What the exercise asks:
From the data underneath, reproduce exactly the stretch that begins at the line with "rewrite felt_to_field_val, felt_val_field_to_felt." and ends after the line with "Lemma fint_felt_to_field f".

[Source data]
══════════
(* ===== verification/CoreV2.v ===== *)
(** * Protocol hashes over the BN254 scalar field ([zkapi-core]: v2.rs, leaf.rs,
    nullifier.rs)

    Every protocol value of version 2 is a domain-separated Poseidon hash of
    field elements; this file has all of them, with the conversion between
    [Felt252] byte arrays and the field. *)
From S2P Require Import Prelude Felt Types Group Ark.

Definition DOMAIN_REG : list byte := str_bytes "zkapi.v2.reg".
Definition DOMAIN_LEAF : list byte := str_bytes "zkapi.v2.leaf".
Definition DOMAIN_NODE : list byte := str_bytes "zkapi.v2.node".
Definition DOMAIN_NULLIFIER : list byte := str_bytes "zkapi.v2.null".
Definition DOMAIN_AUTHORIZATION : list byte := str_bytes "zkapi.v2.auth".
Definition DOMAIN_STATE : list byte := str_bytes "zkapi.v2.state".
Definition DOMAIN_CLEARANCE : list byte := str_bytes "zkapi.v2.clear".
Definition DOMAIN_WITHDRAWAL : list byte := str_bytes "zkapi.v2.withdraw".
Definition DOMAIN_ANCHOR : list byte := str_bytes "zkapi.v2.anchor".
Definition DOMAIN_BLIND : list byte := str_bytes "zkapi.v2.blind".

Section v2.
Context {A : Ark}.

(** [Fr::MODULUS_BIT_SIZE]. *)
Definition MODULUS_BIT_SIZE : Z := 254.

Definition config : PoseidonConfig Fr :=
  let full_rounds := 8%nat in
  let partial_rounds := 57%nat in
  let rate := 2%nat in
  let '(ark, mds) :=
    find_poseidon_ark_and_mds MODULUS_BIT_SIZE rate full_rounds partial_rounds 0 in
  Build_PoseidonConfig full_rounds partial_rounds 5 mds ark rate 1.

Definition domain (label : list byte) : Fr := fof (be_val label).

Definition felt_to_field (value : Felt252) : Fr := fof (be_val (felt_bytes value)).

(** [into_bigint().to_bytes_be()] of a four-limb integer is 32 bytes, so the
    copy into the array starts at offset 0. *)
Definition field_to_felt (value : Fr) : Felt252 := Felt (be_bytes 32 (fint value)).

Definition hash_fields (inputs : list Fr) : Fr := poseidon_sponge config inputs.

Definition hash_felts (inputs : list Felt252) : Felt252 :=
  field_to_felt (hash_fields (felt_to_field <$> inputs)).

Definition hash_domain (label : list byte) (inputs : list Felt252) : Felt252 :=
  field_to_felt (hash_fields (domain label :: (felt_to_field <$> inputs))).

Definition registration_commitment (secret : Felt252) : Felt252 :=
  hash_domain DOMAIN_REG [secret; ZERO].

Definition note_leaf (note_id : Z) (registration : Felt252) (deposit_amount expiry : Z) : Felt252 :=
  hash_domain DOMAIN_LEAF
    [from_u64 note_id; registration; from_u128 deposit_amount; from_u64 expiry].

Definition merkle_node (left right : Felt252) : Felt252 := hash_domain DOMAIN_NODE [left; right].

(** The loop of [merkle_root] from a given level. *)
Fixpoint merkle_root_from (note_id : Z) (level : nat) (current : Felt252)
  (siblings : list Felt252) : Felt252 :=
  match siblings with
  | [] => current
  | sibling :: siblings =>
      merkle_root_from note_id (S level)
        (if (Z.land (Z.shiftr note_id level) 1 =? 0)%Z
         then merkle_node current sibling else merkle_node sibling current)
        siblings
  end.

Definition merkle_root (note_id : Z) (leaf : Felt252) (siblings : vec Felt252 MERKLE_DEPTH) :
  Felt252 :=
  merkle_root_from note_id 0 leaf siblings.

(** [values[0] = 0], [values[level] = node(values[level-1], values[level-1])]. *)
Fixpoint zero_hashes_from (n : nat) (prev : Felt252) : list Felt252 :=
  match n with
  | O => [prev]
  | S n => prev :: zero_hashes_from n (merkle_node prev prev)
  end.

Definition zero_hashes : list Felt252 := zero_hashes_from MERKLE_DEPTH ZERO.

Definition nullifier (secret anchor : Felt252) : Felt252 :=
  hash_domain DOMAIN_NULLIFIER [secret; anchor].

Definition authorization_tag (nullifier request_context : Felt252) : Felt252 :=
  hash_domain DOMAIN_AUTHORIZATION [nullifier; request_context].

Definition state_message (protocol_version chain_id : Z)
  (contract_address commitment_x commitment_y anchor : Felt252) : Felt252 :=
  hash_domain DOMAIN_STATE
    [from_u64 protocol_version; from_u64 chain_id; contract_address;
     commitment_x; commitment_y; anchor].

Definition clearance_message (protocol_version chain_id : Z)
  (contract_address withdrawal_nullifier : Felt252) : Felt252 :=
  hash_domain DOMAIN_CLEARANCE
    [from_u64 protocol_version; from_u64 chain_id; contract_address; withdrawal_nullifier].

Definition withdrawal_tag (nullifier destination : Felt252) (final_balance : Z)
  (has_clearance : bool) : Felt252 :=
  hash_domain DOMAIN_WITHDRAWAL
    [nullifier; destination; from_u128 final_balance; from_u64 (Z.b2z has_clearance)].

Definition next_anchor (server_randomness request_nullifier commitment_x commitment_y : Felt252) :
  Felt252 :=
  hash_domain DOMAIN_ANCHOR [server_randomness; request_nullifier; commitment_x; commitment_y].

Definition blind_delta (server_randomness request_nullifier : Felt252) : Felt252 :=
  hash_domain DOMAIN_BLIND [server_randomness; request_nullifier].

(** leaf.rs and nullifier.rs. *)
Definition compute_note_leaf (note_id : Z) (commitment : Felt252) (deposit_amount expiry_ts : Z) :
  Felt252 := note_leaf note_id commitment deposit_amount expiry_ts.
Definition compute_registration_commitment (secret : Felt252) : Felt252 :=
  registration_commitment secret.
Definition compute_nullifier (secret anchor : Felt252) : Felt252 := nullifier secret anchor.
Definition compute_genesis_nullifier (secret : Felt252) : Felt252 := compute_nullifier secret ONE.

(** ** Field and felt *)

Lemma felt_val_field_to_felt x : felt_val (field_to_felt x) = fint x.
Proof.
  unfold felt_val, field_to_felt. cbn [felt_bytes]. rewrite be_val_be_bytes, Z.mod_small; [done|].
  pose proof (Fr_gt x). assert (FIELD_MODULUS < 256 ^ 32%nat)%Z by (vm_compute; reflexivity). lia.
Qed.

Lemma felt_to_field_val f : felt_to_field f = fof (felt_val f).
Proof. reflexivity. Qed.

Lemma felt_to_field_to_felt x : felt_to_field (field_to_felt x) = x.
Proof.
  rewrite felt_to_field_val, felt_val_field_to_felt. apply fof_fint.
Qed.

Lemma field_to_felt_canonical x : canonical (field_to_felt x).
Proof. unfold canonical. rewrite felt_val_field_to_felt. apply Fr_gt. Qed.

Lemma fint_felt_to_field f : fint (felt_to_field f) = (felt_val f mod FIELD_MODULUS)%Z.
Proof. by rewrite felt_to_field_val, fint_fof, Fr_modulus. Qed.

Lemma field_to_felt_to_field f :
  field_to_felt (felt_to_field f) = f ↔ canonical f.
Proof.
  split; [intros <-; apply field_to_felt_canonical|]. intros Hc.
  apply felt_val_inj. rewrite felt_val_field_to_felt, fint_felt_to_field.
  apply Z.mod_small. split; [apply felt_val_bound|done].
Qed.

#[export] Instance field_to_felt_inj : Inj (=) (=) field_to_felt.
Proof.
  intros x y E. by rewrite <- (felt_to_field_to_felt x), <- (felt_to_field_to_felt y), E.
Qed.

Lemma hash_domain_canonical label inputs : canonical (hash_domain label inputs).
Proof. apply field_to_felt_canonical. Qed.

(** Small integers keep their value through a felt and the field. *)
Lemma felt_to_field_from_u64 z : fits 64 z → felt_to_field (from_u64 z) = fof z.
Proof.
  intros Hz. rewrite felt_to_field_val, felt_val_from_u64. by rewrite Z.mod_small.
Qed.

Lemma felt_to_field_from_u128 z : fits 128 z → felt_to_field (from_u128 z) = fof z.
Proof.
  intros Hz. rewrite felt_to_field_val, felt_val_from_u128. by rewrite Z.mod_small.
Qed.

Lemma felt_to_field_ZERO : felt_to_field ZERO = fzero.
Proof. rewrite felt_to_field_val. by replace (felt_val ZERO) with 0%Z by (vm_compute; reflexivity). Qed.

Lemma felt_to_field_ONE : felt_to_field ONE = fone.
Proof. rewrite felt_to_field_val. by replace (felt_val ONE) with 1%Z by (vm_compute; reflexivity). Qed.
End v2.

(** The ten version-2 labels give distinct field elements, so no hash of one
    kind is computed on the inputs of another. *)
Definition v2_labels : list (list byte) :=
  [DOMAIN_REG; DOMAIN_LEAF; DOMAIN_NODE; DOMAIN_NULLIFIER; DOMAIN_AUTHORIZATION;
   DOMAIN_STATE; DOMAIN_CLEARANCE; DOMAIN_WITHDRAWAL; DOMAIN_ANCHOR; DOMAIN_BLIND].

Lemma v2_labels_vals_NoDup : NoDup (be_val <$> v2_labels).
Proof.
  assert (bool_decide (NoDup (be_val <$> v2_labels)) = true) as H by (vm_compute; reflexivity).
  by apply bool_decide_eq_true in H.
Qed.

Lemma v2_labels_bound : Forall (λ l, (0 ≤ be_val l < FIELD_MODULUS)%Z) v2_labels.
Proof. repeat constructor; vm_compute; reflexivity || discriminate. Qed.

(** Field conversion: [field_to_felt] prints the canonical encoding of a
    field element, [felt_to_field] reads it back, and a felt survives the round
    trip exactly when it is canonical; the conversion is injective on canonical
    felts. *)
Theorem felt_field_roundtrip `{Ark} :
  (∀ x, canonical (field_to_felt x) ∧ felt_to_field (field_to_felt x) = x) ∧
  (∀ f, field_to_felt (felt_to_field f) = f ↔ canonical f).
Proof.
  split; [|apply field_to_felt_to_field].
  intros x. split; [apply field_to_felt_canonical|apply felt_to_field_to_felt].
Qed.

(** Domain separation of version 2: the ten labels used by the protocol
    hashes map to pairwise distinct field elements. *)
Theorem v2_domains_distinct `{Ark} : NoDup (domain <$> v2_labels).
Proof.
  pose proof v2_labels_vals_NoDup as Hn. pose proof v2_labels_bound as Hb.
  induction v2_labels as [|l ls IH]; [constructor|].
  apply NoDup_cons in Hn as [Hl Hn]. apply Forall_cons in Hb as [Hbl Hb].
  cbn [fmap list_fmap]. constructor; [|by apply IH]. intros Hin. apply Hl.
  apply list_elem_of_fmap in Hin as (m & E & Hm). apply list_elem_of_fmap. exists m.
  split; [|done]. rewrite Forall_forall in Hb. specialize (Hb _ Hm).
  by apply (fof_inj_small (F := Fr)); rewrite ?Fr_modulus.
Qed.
══════════
Output below:
  rewrite felt_to_field_val, felt_val_field_to_felt. apply fof_fint.
Qed.

Lemma field_to_felt_canonical x : canonical (field_to_felt x).
Proof. unfold canonical. rewrite felt_val_field_to_felt. apply Fr_gt. Qed.

Lemma fint_felt_to_field f : fint (felt_to_field f) = (felt_val f mod FIELD_MODULUS)%Z.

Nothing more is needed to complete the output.